Stored items
Start of Block

(** C8.  A missing ([None]) or negative income makes [tax_calculator] return
    at once with the error message, an outcome that carries no result; and
    conversely every call that gets past the check, and so reaches the tax
    computation, has an income that is present and not negative. *)
Theorem invalid_income_short_circuits (income : option Q) :
  (income = None \/ (exists i, income = Some i /\ i < 0) ->
   tax_calculator income = Invalid_income_input error_message) /\
  (tax_calculator income <> Invalid_income_input error_message ->
   exists i, income = Some i /\ 0 <= i).
Proof.
  split.
  - intros [-> | (i & -> & Hneg)]; cbn [tax_calculator].
    + reflexivity.
    + destruct (Qlt_le_dec i 0) as [_ | Hle]; [reflexivity | exfalso; lra].
  - intro Hrun. destruct income as [i | ]; cbn [tax_calculator] in Hrun.
    + exists i. split; [reflexivity | ].
      destruct (Qlt_le_dec i 0) as [Hneg | Hle]; [ | exact Hle].
      exfalso. apply Hrun. reflexivity.
    + exfalso. apply Hrun. reflexivity.
Qed.

Lemma invalid_income_short_circuits_witness :
  -1 < 0 /\
  tax_calculator (Some (-1)) = Invalid_income_input error_message /\
  tax_calculator None = Invalid_income_input error_message.
Proof.
  split; [reflexivity | ]. split.
  - apply (proj1 (invalid_income_short_circuits (Some (-1)))).
    right. exists (-1). split; reflexivity.
  - apply (proj1 (invalid_income_short_circuits None)).
    left. reflexivity.
Defined.

(** C9, as amended.  For every income from 0 to 10,000,000, the range the
    interface offers, the 2025-26 tax is at most the 2024-25 tax, so the
    savings are not negative; hence, in that range, the recommendation to
    stick to the 2024-25 regime is chosen only when the two taxes are equal.
    Binary64 evaluation agrees on every income of the slider. *)
Theorem savings_never_negative :
  (forall income,
     0 <= income -> income <= 10000000 ->
     fst (calculate_new_regime_2025_26 income) <=
       fst (calculate_new_regime_2024_25 income) /\
     0 <= fst (calculate_new_regime_2024_25 income)
          - fst (calculate_new_regime_2025_26 income) /\
     (recommend (fst (calculate_new_regime_2024_25 income)
                 - fst (calculate_new_regime_2025_26 income))
        = Stick_to_2024_25_Regime ->
      fst (calculate_new_regime_2024_25 income) ==
        fst (calculate_new_regime_2025_26 income)) /\
     (forall r,
        tax_calculator (Some income) = Rendered r ->
        0 <= rep_savings r /\
        (rep_recommendation r = Stick_to_2024_25_Regime ->
         rep_old_tax r == rep_new_tax r))) /\
  (forall k : nat,
     (k <= 200)%nat ->
     let income := float_of_Z (50000 * Z.of_nat k) in
     let old_tax := fst (Binary64.calculate_new_regime_2024_25 income) in
     let new_tax := fst (Binary64.calculate_new_regime_2025_26 income) in
     (new_tax <=? old_tax)%float = true /\
     (0 <=? old_tax - new_tax)%float = true /\
     (Binary64.recommend (old_tax - new_tax)%float
        = Stick_to_2024_25_Regime ->
      (old_tax =? new_tax)%float = true)).
Proof.
  split.
  - intros income _ _.
    assert (Hle : fst (calculate_new_regime_2025_26 income) <=
                  fst (calculate_new_regime_2024_25 income))
      by apply calculate_tax_2025_26_le_2024_25.
    assert (Hstick : forall a b : Q,
               b <= a ->
               recommend (a - b) = Stick_to_2024_25_Regime -> a == b).
    { intros a b Hab. unfold recommend.
      destruct (Qlt_le_dec 0 (a - b)); [discriminate | intros _; lra]. }
    split; [exact Hle | ]. split; [lra | ].
    split; [apply Hstick; exact Hle | ].
    intros r Hr.
    destruct (tax_calculator_rendered income r Hr)
      as (_ & _ & -> & -> & Hsav & -> & _).
    rewrite Hsav. split; [lra | apply Hstick; exact Hle].
  - intros k Hk.
    apply binary64_savings_ok_true.
    apply (proj1 (forallb_forall binary64_savings_ok slider_incomes)
             binary64_savings_ok_on_slider).
    apply slider_income_in. exact Hk.
Qed.

Lemma savings_never_negative_witness :
  0 <= 1500000 /\ 1500000 <= 10000000 /\
  fst (calculate_new_regime_2025_26 1500000) <=
    fst (calculate_new_regime_2024_25 1500000).
Proof.
  split; [discriminate | ]. split; [discriminate | ].
  exact (proj1 (proj1 savings_never_negative 1500000
                  ltac:(discriminate) ltac:(discriminate))).
Defined.

(** C9, counterexample.  At income 1e22 binary64 rounding makes the 2025-26
    tax (3e21) exceed the 2024-25 tax (2.9999999999999995e21): the savings
    are negative, -524288, and the recommendation is to stick to the 2024-25
    regime although the two taxes differ. *)
Lemma binary64_savings_negative_at_1e22 :
  (0 <=? 1e22)%float = true /\
  (fst (Binary64.calculate_new_regime_2024_25 1e22%float)
   <? fst (Binary64.calculate_new_regime_2025_26 1e22%float))%float = true /\
  (fst (Binary64.calculate_new_regime_2024_25 1e22%float)
   - fst (Binary64.calculate_new_regime_2025_26 1e22%float))%float
    = (-524288)%float /\
  Binary64.recommend
    (fst (Binary64.calculate_new_regime_2024_25 1e22%float)
     - fst (Binary64.calculate_new_regime_2025_26 1e22%float))%float
    = Stick_to_2024_25_Regime /\
  (fst (Binary64.calculate_new_regime_2024_25 1e22%float)
   =? fst (Binary64.calculate_new_regime_2025_26 1e22%float))%float = false.
Proof. vm_compute. repeat split. Qed.

(** C10, as amended.  For every income from 0 to 10,000,000 and either slab
    table the breakdown partitions the taxable income: the "Taxable Amount"
    column adds up to [max(income - 75,000, 0)]; and for every income
    [>= 0] every row has a strictly positive taxable amount.  Binary64
    evaluation agrees on every income of the slider. *)
Theorem breakdown_partitions_taxable_income :
  (forall income,
     0 <= income -> income <= 10000000 ->
     column_sum Taxable_Amount (snd (calculate_new_regime_2024_25 income))
       == Qmax (income - 75000) 0 /\
     column_sum Taxable_Amount (snd (calculate_new_regime_2025_26 income))
       == Qmax (income - 75000) 0) /\
  (forall income,
     0 <= income ->
     Forall (fun r => 0 < Taxable_Amount r)
            (snd (calculate_new_regime_2024_25 income)) /\
     Forall (fun r => 0 < Taxable_Amount r)
            (snd (calculate_new_regime_2025_26 income))) /\
  (forall k : nat,
     (k <= 200)%nat ->
     let income := float_of_Z (50000 * Z.of_nat k) in
     let taxable := Binary64.py_max (income - 75000)%float 0%float in
     binary64_partitions taxable
       (snd (Binary64.calculate_new_regime_2024_25 income)) = true /\
     binary64_partitions taxable
       (snd (Binary64.calculate_new_regime_2025_26 income)) = true).
Proof.
  split; [ | split].
  - intros income _ _.
    unfold calculate_new_regime_2024_25, calculate_new_regime_2025_26.
    rewrite <- py_max_Qmax.
    split; apply calculate_tax_partition;
      first [exact slabs_2024_25_unbounded | exact slabs_2025_26_unbounded
            | apply py_max_nonneg].
  - intros income _.
    unfold calculate_new_regime_2024_25, calculate_new_regime_2025_26.
    split; apply calculate_tax_amounts_pos;
      [exact slabs_2024_25_progressive | exact slabs_2025_26_progressive].
  - intros k Hk.
    apply binary64_partition_ok_true.
    apply (proj1 (forallb_forall binary64_partition_ok slider_incomes)
             binary64_partition_ok_on_slider).
    apply slider_income_in. exact Hk.
Qed.

Lemma breakdown_partitions_taxable_income_witness :
  0 <= 1500000 /\ 1500000 <= 10000000 /\
  column_sum Taxable_Amount (snd (calculate_new_regime_2024_25 1500000))
    == Qmax (1500000 - 75000) 0.
Proof.
  split; [discriminate | ]. split; [discriminate | ].
  exact (proj1 (proj1 breakdown_partitions_taxable_income 1500000
                  ltac:(discriminate) ltac:(discriminate))).
Defined.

End of Block

Give back precisely the lines above that start at the line containing "1e22%float))%float = false." and end at the line containing "first [exact slabs_2024_25_unbounded", inclusive. No other lines belong in the output.

▶ **Answer box**
   =? fst (Binary64.calculate_new_regime_2025_26 1e22%float))%float = false.
Proof. vm_compute. repeat split. Qed.

(** C10, as amended.  For every income from 0 to 10,000,000 and either slab
    table the breakdown partitions the taxable income: the "Taxable Amount"
    column adds up to [max(income - 75,000, 0)]; and for every income
    [>= 0] every row has a strictly positive taxable amount.  Binary64
    evaluation agrees on every income of the slider. *)
Theorem breakdown_partitions_taxable_income :
  (forall income,
     0 <= income -> income <= 10000000 ->
     column_sum Taxable_Amount (snd (calculate_new_regime_2024_25 income))
       == Qmax (income - 75000) 0 /\
     column_sum Taxable_Amount (snd (calculate_new_regime_2025_26 income))
       == Qmax (income - 75000) 0) /\
  (forall income,
     0 <= income ->
     Forall (fun r => 0 < Taxable_Amount r)
            (snd (calculate_new_regime_2024_25 income)) /\
     Forall (fun r => 0 < Taxable_Amount r)
            (snd (calculate_new_regime_2025_26 income))) /\
  (forall k : nat,
     (k <= 200)%nat ->
     let income := float_of_Z (50000 * Z.of_nat k) in
     let taxable := Binary64.py_max (income - 75000)%float 0%float in
     binary64_partitions taxable
       (snd (Binary64.calculate_new_regime_2024_25 income)) = true /\
     binary64_partitions taxable
       (snd (Binary64.calculate_new_regime_2025_26 income)) = true).
Proof.
  split; [ | split].
  - intros income _ _.
    unfold calculate_new_regime_2024_25, calculate_new_regime_2025_26.
    rewrite <- py_max_Qmax.
    split; apply calculate_tax_partition;
      first [exact slabs_2024_25_unbounded | exact slabs_2025_26_unbounded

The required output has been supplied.